**PROBLEM**
Scan the entries for lines containing the string "rational". Reply with how many there are, and nothing else.

Content starts

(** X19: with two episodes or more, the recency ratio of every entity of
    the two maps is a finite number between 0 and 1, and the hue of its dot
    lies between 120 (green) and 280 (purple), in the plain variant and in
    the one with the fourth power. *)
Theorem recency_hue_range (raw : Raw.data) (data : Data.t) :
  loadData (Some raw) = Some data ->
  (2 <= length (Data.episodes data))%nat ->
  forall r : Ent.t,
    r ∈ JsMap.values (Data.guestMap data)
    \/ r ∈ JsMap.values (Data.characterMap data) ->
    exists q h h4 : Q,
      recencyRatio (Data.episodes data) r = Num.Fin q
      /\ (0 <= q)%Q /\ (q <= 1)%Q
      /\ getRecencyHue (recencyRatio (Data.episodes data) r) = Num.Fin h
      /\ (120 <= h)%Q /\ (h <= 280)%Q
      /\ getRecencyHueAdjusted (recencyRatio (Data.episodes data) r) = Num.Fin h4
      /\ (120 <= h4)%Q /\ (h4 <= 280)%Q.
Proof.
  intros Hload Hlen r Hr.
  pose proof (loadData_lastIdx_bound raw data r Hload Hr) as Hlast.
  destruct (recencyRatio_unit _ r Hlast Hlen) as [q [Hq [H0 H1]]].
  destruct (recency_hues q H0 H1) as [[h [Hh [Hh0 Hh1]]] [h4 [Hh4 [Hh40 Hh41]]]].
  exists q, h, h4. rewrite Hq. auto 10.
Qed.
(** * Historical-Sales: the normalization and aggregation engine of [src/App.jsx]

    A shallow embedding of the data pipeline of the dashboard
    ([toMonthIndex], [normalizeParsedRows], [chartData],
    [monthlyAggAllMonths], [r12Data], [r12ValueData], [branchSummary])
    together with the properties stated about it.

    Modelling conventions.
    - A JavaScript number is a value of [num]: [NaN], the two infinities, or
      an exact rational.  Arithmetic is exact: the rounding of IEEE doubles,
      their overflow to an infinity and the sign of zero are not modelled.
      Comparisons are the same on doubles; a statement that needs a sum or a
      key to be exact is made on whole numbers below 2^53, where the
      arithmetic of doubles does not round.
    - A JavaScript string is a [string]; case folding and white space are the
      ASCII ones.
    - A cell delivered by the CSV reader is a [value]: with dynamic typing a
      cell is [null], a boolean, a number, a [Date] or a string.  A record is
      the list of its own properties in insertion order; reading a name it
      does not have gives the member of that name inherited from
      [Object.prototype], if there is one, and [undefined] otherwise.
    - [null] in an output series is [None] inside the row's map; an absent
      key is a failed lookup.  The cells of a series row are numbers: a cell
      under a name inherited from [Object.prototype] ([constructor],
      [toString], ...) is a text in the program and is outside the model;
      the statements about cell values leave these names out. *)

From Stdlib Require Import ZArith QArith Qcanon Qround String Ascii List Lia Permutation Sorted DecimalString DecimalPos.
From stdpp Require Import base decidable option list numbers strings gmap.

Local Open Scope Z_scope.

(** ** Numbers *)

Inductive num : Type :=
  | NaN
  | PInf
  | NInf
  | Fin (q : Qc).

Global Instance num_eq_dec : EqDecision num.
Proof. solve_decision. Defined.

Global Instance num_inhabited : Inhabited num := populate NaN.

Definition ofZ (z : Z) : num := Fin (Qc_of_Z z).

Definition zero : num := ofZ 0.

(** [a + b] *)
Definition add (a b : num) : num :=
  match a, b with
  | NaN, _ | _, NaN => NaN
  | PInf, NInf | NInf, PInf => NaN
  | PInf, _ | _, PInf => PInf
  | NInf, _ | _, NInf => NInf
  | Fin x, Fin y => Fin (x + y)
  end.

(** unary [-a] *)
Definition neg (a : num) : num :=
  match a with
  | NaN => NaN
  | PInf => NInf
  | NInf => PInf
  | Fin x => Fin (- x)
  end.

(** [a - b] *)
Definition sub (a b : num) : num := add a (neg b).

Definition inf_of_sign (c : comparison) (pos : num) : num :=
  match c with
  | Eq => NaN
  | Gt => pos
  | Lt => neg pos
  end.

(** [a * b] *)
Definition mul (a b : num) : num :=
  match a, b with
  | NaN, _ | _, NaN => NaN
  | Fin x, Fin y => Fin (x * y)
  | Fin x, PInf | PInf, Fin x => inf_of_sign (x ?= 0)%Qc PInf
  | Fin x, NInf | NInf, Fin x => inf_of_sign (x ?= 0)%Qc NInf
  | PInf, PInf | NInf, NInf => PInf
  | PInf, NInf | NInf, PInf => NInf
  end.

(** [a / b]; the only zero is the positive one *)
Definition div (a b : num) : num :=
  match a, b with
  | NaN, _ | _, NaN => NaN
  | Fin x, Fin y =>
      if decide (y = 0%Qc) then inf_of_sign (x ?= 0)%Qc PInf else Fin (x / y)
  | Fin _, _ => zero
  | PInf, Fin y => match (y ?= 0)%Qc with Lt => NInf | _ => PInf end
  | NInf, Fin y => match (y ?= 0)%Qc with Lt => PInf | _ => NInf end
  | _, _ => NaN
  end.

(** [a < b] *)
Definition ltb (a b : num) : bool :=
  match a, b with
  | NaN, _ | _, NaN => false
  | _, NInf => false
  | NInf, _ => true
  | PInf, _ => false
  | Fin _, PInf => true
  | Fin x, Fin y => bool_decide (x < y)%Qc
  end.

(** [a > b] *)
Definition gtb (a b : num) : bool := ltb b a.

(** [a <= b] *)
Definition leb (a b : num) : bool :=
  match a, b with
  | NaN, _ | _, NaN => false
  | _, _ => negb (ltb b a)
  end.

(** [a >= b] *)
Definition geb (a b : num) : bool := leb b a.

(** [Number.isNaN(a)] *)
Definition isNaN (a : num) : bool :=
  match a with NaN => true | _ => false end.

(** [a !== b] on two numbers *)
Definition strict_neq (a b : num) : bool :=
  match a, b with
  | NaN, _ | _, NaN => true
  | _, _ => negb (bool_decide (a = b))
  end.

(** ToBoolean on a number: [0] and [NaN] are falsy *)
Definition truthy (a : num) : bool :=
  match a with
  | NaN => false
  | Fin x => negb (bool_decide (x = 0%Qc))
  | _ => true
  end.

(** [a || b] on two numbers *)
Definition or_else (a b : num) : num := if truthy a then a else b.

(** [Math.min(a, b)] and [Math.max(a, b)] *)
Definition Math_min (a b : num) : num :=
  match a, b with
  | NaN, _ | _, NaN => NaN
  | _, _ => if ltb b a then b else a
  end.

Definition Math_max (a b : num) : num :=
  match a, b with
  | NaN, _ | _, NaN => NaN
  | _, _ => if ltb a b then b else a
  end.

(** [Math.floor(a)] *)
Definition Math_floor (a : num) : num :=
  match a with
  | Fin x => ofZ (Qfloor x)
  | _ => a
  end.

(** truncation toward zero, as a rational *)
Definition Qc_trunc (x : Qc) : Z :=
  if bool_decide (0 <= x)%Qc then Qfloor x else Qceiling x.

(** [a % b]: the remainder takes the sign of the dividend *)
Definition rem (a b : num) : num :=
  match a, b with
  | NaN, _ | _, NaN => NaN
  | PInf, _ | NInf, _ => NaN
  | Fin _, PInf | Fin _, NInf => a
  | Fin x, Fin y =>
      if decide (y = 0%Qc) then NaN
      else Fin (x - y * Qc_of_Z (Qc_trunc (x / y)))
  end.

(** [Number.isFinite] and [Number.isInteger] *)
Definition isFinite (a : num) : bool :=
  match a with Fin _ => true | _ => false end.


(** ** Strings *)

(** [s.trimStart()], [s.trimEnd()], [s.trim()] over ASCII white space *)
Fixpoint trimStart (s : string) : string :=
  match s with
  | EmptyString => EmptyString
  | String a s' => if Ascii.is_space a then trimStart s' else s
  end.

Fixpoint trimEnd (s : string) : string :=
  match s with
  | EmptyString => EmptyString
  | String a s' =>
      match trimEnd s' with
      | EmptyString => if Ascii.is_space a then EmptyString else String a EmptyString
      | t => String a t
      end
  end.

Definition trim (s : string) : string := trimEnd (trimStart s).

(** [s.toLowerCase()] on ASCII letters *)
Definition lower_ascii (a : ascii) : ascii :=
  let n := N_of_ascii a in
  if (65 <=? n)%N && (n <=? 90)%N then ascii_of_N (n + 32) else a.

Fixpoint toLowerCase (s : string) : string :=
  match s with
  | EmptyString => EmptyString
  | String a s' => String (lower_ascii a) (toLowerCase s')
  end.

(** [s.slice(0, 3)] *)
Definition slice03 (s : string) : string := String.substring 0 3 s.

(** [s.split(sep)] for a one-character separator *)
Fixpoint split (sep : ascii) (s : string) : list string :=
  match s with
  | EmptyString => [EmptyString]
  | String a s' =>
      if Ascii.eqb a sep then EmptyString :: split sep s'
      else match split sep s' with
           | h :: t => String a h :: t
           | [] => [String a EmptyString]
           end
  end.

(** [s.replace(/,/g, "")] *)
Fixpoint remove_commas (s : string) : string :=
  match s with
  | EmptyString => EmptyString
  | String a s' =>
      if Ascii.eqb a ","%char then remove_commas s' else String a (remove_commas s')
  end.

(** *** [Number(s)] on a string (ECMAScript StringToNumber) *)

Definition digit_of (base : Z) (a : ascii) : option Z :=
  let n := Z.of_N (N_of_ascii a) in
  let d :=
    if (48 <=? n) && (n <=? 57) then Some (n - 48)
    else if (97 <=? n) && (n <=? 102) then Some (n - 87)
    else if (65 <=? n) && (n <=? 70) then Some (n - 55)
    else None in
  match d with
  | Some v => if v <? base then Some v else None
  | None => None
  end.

Content ends

**WRITTEN RESPONSE**
2